Could you repeat word for word only the lines from the one containing "match l with" to the last line of the data below?

*** Opening of DATASET CONTENT ***

(* ===== verification/SessionCalls.v ===== *)
(** * What the operations of a session do to the outside

    The calls each operation of [fingerprint/Session.cpp] makes, in order: the panel and
    the finger it leaves behind, the answers of the device it passes on, the codes it
    translates, the lists it collects. *)

From S2P Require Import Prelude Words Lockout Token Udfps FpTypes Session SessionSystem.
Import Lockout.

(** ** What a trace says about the panel and the finger *)

(** Whether the last write to [force_fod_ui] lit the panel. *)
Definition panel (h : list fp_call) : bool :=
  foldl (λ lit c, match c with sysfs_fod_hbm v => bool_decide (v = "1"%string) | _ => lit end)
    false h.

(** Whether the last command told the sensor that the finger is down. *)
Definition sensor (h : list fp_call) : bool :=
  foldl (λ down c, match c with dev_goodixExtCmd cmd _ => bool_decide (cmd = 1) | _ => down end)
    false h.

Definition lights (c : fp_call) : bool :=
  match c with sysfs_fod_hbm v => bool_decide (v = "1"%string) | _ => false end.

(** The events that end the use of the sensor. *)
Definition ends_use (l : label) : bool :=
  match l with
  | RevokeChallenge _ | Cancel | Close => true
  | Notify (FINGERPRINT_TEMPLATE_ENROLLING _ n) => n =? 0
  | Notify (FINGERPRINT_AUTHENTICATED finger _) => negb (fid finger =? 0)
  | _ => false
  end.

*** Close of DATASET CONTENT ***

[OUTPUT BELOW]:
  match l with
  | RevokeChallenge _ | Cancel | Close => true
  | Notify (FINGERPRINT_TEMPLATE_ENROLLING _ n) => n =? 0
  | Notify (FINGERPRINT_AUTHENTICATED finger _) => negb (fid finger =? 0)
  | _ => false
  end.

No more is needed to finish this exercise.